- Theatrical release poster
- Directed by: Christopher Smith
- Screenplay by: James Moran Christopher Smith
- Story by: James Moran
- Produced by: Jason Newmark Finola Dwyer
- Starring: Danny Dyer Laura Harris Tim McInnerny Toby Stephens Claudie Blakley Andy Nyman Babou Ceesay
- Cinematography: Ed Wild
- Edited by: Stuart Gazzard
- Music by: Christian Henson
- Production companies: Qwerty Films UK Film Council Isle of Man Film N1 European Film Produktions GmbH & Co. KG Dan Films HanWay Films Wildgaze Films
- Distributed by: Pathé Distribution (United Kingdom) Splendid Film (Germany)
- Release dates: 25 August 2006 (United Kingdom); 30 November 2006 (Germany);
- Running time: 96 minutes
- Countries: United Kingdom Germany
- Language: English
- Budget: $10 million
- Box office: $5.9 million

= Severance (film) =

Severance is a 2006 comedy horror film co-written and directed by Christopher Smith. Co-written with James Moran, it stars Danny Dyer and Laura Harris. The film tells the story of a group of British and Canadian co-workers who go to a remote mountain forest in Hungary, where they become victims of murderous attacks by a group of poachers.

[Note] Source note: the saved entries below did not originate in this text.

(** * Article tracker: ledger, streak engine, progress bar, webhook
      delivery, feed client and scheduler, embedded from the Python
      sources under [bot/], with the progress figures of
      [dashboard/app.py]. *)

From Stdlib Require Import ZArith Lia List Bool Ascii String.
From Stdlib Require Import Floats.SpecFloat.
From stdpp Require Import gmap strings list fin_maps pretty.

Open Scope Z_scope.

(** ** Calendar dates, as [datetime.date] has them *)

Module Calendar.

Record date := mkDate { year : Z; month : Z; day : Z }.

#[global] Instance date_eq_dec : EqDecision date.
Proof. solve_decision. Defined.

#[global] Instance date_countable : Countable date.
Proof.
  refine (inj_countable' (fun d => (year d, month d, day d))
                         (fun t => mkDate t.1.1 t.1.2 t.2) _).
  intros []; reflexivity.
Defined.

(** [datetime.now(tz)]: the local calendar date and the second of that day. *)
Record datetime := mkDatetime { dt_date : date; dt_second : Z }.

Definition is_leap (y : Z) : bool :=
  (y mod 4 =? 0) && (negb (y mod 100 =? 0) || (y mod 400 =? 0)).

Definition days_before_year (y : Z) : Z :=
  let p := y - 1 in p * 365 + p / 4 - p / 100 + p / 400.

Definition DAYS_BEFORE_MONTH : list Z :=
  [0; 0; 31; 59; 90; 120; 151; 181; 212; 243; 273; 304; 334].

Definition days_before_month (y m : Z) : Z :=
  nth (Z.to_nat m) DAYS_BEFORE_MONTH 0
  + (if (2 <? m) && is_leap y then 1 else 0).

(** [date.toordinal()] *)
Definition toordinal (d : date) : Z :=
  days_before_year (year d) + days_before_month (year d) (month d) + day d.

(** [(a - b).days] *)
Definition days_between (a b : date) : Z := toordinal a - toordinal b.

(** [now.replace(day=1).date()] *)
Definition first_of_month (now : datetime) : date :=
  mkDate (year (dt_date now)) (month (dt_date now)) 1.

(** [_days_in_month(year, month)] *)
Definition days_in_month (y m : Z) : Z :=
  if (m =? 2) && is_leap y then 29
  else nth (Z.to_nat m) [0; 31; 28; 31; 30; 31; 30; 31; 31; 30; 31; 30; 31] 0.

(** What the [date] constructor accepts. *)
Definition valid_date (d : date) : Prop :=
  1 <= year d <= 9999 /\ 1 <= month d <= 12
  /\ 1 <= day d <= days_in_month (year d) (month d).

(** [a < b] on dates: by year, then month, then day. *)
Definition date_ltb (a b : date) : bool :=
  (year a <? year b)
  || ((year a =? year b)
      && ((month a <? month b)
          || ((month a =? month b) && (day a <? day b)))).

(** The SQL comparison [date >= bound] on DATE values. *)
Definition date_geb (d bound : date) : bool :=
  (year bound <? year d)
  || ((year bound =? year d)
      && ((month bound <? month d)
          || ((month bound =? month d) && (day bound <=? day d)))).

End Calendar.

Export Calendar.

(** ** Exceptions and results of Python calls

    [RequestException] stands for the class and its subclasses (connection
    errors, timeouts, [HTTPError], the [JSONDecodeError] of
    [response.json()]); [NumericValueOutOfRange] is psycopg2's error for a
    value a column cannot hold. *)

Inductive pyexn :=
| TypeError | OverflowError | ZeroDivisionError | XMLSyntaxError | RequestException
| ValueError | AttributeError | NumericValueOutOfRange.

Inductive result (A : Type) :=
| Ok (a : A)
| Raise (e : pyexn).
Arguments Ok {A} a.
Arguments Raise {A} e.

#[global] Instance result_ret : MRet result := fun A a => Ok a.
#[global] Instance result_bind : MBind result := fun A B k r =>
  match r with
  | Ok a => k a
  | Raise e => Raise e
  end.

(** ** db.py: the three tables and the queries on them

    Money is kept in cents, as the NUMERIC(10,2) columns hold it.
    Connection failures are outside the model.  Of the column ranges, that
    of [current_streak] is modelled, with the error [update_streak] then
    raises; those of the article and daily rows are not. *)

Module Db.

Record article_row := mkArticle {
  a_url : string;
  a_title : string;
  a_published_at : option datetime;
  a_detected_at : datetime;
  a_earning : Z
}.

Record daily_row := mkDaily { article_count : Z; earned : Z }.

Record streak_row := mkStreak {
  current_streak : Z;
  last_publish_date : option date
}.

Record database := mkDb {
  articles : list article_row;          (* in insertion (id) order *)
  daily_stats : gmap date daily_row;    (* date is the primary key *)
  streak_info : option streak_row       (* the row with id = 1, if any *)
}.

(** The state [init_db] leaves on a fresh store. *)
Definition init_db : database :=
  mkDb [] ∅ (Some (mkStreak 0 None)).

(** [SELECT 1 FROM articles WHERE url = %s] *)
Definition is_known_url (url : string) (db : database) : bool :=
  existsb (fun r => String.eqb (a_url r) url) (articles db).

(** [INSERT INTO articles ... ON CONFLICT (url) DO NOTHING] *)
Definition insert_or_ignore (r : article_row) (rows : list article_row)
  : list article_row :=
  if existsb (fun r' => String.eqb (a_url r') (a_url r)) rows
  then rows else rows ++ [r].

(** [INSERT INTO daily_stats ... ON CONFLICT (date) DO UPDATE SET ...] *)
Definition upsert_daily (today : date) (earning : Z)
    (stats : gmap date daily_row) : gmap date daily_row :=
  match stats !! today with
  | None => <[today := mkDaily 1 earning]> stats
  | Some row =>
      <[today := mkDaily (article_count row + 1) (earned row + earning)]> stats
  end.

(** [insert_article]: both statements run, one after the other, in one
    transaction; the function returns [None]. *)
Definition insert_article (url title : string)
    (published_at : option datetime) (earning : Z) (now : datetime)
    (db : database) : unit * database :=
  let today := dt_date now in
  let arts := insert_or_ignore
                (mkArticle url title published_at now earning)
                (articles db) in
  let stats := upsert_daily today earning (daily_stats db) in
  (tt, mkDb arts stats (streak_info db)).

Definition get_today_count (now : datetime) (db : database) : Z :=
  match daily_stats db !! dt_date now with
  | Some row => article_count row
  | None => 0
  end.

Definition get_today_earned (now : datetime) (db : database) : Z :=
  match daily_stats db !! dt_date now with
  | Some row => earned row
  | None => 0
  end.

(** [SELECT COALESCE(SUM(col), 0) FROM daily_stats WHERE date >= %s] *)
Definition sum_daily_since (col : daily_row -> Z) (bound : date)
    (stats : gmap date daily_row) : Z :=
  map_fold (fun d row acc => if date_geb d bound then col row + acc else acc)
           0 stats.

Definition get_monthly_count (now : datetime) (db : database) : Z :=
  sum_daily_since article_count (first_of_month now) (daily_stats db).

Definition get_monthly_earned (now : datetime) (db : database) : Z :=
  sum_daily_since earned (first_of_month now) (daily_stats db).

Definition get_total_earned (db : database) : Z :=
  fold_right (fun r acc => a_earning r + acc) 0 (articles db).

Definition get_total_articles (db : database) : Z :=
  Z.of_nat (length (articles db)).

Definition get_streak (db : database) : Z * option date :=
  match streak_info db with
  | Some row => (current_streak row, last_publish_date row)
  | None => (0, None)
  end.

(** [current_streak] is an [INTEGER] column: PostgreSQL refuses a value
    outside the 32-bit range. *)
Definition fits_integer (n : Z) : bool := (- 2 ^ 31 <=? n) && (n <? 2 ^ 31).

Severance received mostly positive reviews. In 2009, media interest in the film was revived following the alleged copycat murder of a UK teenager.

==Plot==
The European Sales division of Palisade Defence military arms corporation are en route to a team-building weekend at a lodge in the Mátra Mountains of Hungary. When a fallen tree blocking the road halts their bus's progress, the driver refuses to take a dirt road through the woods and, after an argument, drives off, leaving the group to walk the remaining distance to the lodge.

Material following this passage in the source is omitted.